Получив это письмо, мать девочки проревела всю ночь. А наутро попросила Ольгу Львовну написать дочери от ее имени, что все, в чем ее обвиняют, — правда. «Так прямо и напиши, — сказала она. — Вступай, доченька, с чистым сердцем вступай. У тебя перед комсомолом никакой вины нет, а за мать ты не ответчица. Сам товарищ Сталин сказал, что сын за отца не отвечает».

Ольга Львовна изо всех сил старалась уговорить ее не возводить на себя напраслину, не признаваться в несуществующей вине. Но та твердо стояла на своем.

— Ей жить, — сказала она. — Легкое ли это дело девчонке знать, что мать сидит ни за что? Нет, пусть уж лучше думает, что я троцкистка.

Знать, что мать сидит ни за что, девочке, конечно, было бы нелегко. Но намного ли легче было ей думать, что мать посадили за дело? Она ведь не лгала, когда написала в своем письме, что лучше бы все-таки оказалось, что мать никогда не была троцкисткой. Пусть уж лучше она сама окажется изгоем в этой стране, только бы не пришлось ей отрекаться от своей матери, предавать ее. Но если все-таки окажется, что мать — троцкистка, что ее арестовали не зря… Тогда… Что ж! Тогда никакого другого выхода у нее уже не будет. Тогда, не раздумывая, она откажется от матери и останется со всей страной, с партией, с комсомолом, с товарищем Сталиным.

А Александр Трифонович Твардовский даже и колебаться не стал. Сразу отказался от родителей, когда их выслали, хоть и твердо знал, что никаким кулаком его отец никогда не был.

И — мало того! — убедил себя в том, что Тот, Главный его Отец, отправляя на медленную мученическую смерть с миллионами других ни в чем не повинных крестьян и его родителей, БЫЛ ПРАВ. Прав той самой своей «нелегкой временами, крутой и властной правотой».

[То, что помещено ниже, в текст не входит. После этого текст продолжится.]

Lemma register_new (created updated issued : datetime) (p : AuthRequest)
  (c : user_collection) :
  find_user (lower (req_email p)) c = None ->
  register cfg salt created updated issued p (Some c) =
  (Ok (MkAuthResponse
         (create_token cfg issued (str_of_oid (next_user_id c)))
         (UserOut (str_of_oid (next_user_id c)) (display_name p)
                  (lower (req_email p)) None)),
   Some (UserCollection
           (users c ++ [User (next_user_id c) (display_name p)
                          (lower (req_email p))
                          (hash_password salt (req_password p))
                          created updated None])
           (N.succ (next_user_id c)))).
Proof. intros F. unfold register. now rewrite F. Qed.

Lemma register_taken (created updated issued : datetime) (p : AuthRequest)
  (c : user_collection) (x : user) :
  find_user (lower (req_email p)) c = Some x ->
  register cfg salt created updated issued p (Some c) =
  (HTTPException 400 (lit "Email already registered"), Some c).
Proof. intros F. unfold register. now rewrite F. Qed.

Lemma register_ok_inv (created updated issued : datetime) (p : AuthRequest)
  (db0 : option user_collection) (r : AuthResponse) :
  fst (register cfg salt created updated issued p db0) = Ok r ->
  exists c, db0 = Some c /\ find_user (lower (req_email p)) c = None.
Proof.
  destruct db0 as [c|]; [|discriminate].
  destruct (find_user (lower (req_email p)) c) as [x|] eqn:F.
  - rewrite (register_taken _ _ _ _ _ x F). discriminate.
  - intros _. now exists c.
Qed.

Lemma users_wf_register (created updated issued : datetime) (p : AuthRequest)
  (c : user_collection) :
  users_wf c ->
  exists c',
    snd (register cfg salt created updated issued p (Some c)) = Some c' /\
    users_wf c'.
Proof.
  intros (ND & B & NE & L).
  destruct (find_user (lower (req_email p)) c) as [x|] eqn:F.
  - rewrite (register_taken _ _ _ _ _ x F). exists c. repeat split; assumption.
  - rewrite (register_new _ _ _ _ _ F). cbn [snd]. eexists. split; [reflexivity|].
    unfold users_wf. cbn [users next_user_id]. rewrite !map_app. cbn [map user_oid user_email].
    split; [|split; [|split]].
    + apply NoDup_snoc; [exact ND|]. intros H. apply in_map_iff in H.
      destruct H as (y & E & Hy). rewrite Forall_forall in B. apply B in Hy.
      unfold ObjectId in *. lia.
    + apply Forall_app. split.
      * eapply Forall_impl; [|exact B]. intros y Hy. simpl in *. lia.
      * constructor; [simpl; lia|constructor].
    + apply NoDup_snoc; [exact NE|]. intros H. apply in_map_iff in H.
      destruct H as (y & E & Hy). unfold find_user in F.
      apply (find_none _ _ F) in Hy. rewrite E, str_eqb_refl in Hy. discriminate Hy.
    + apply Forall_app. split; [exact L|].
      constructor; [apply lower_idem|constructor].
Qed.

Как это ни ужасно, следует признать, что сталинская формула «Сын за отца не отвечает» вполне устроила бы нас, если бы с нами играли честно. Если бы декларируемое в ней великодушие было истинным, а не фальшивым. Мы не понимали тогда, что формула эта безнравственна в самом своем существе. Потому что на самом деле СЫН ЗА ОТЦА ОТВЕЧАЕТ. Только нравственный урод, недочеловек, ублюдок может искренно, от души стремиться к тому, чтобы НЕ ОТВЕЧАТЬ за своего отца. Нормальному человеку такое насилие над собой — не под силу.